Our conclusion has to do with the fact that the basic communications structure and technology of the Internet and the World Wide Web were originally invented to serve the free and unfettered exchange of information, unburdened by patents.

In fact, the Internet was not only originally part of a federally-funded research program, but commercial use of the Internet was prohibited until the 1990's. See generally the Internet Histories at ISOC and the Wikipedia History of the Internet.

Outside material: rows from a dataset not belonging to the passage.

(* ===== verification/_CoqProject ===== *)
-Q . S2P
Prelude.v
Buffer.v
Lock.v
Queue.v
Loader.v
Timer.v
Handle.v
Netpack.v
Des.v
Crypt.v
Dump.v
Pixel.v
Sched.v
SchedLive.v
Sha1.v
Stm.v
Multicast.v
SprotoPack.v
Sproto.v
SprotoOk.v
SprotoSchema.v
SprotoSchemaOk.v
SprotoLua.v
SprotoLuaOk.v
SprotoLuaRead.v
SockBuf.v
Lalloc.v
LallocInv.v
LallocHuge.v
LallocOk.v
Lshare.v
LshareOk.v
LshareRead.v
Serial.v
Socket.v
SocketOk.v
SocketInv.v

The "medium" that we call the Internet was first so called in the 1980's and officially defined in 1995 by the Federal Networking Council:

"On October 24, 1995, the FNC unanimously passed a resolution defining the term Internet. This definition was developed in consultation with members of the internet and intellectual property rights communities. RESOLUTION: The Federal Networking Council (FNC) agrees that the following language reflects our definition of the term "Internet". "Internet" refers to the global information system that -- (i) is logically linked together by a globally unique address space based on the Internet Protocol (IP) or its subsequent extensions/follow-ons; (ii) is able to support communications using the Transmission Control Protocol/Internet Protocol (TCP/IP) suite or its subsequent extensions/follow-ons, and/or other IP-compatible protocols; and (iii) provides, uses or makes accessible, either publicly or privately, high level services layered on the communications and related infrastructure described herein."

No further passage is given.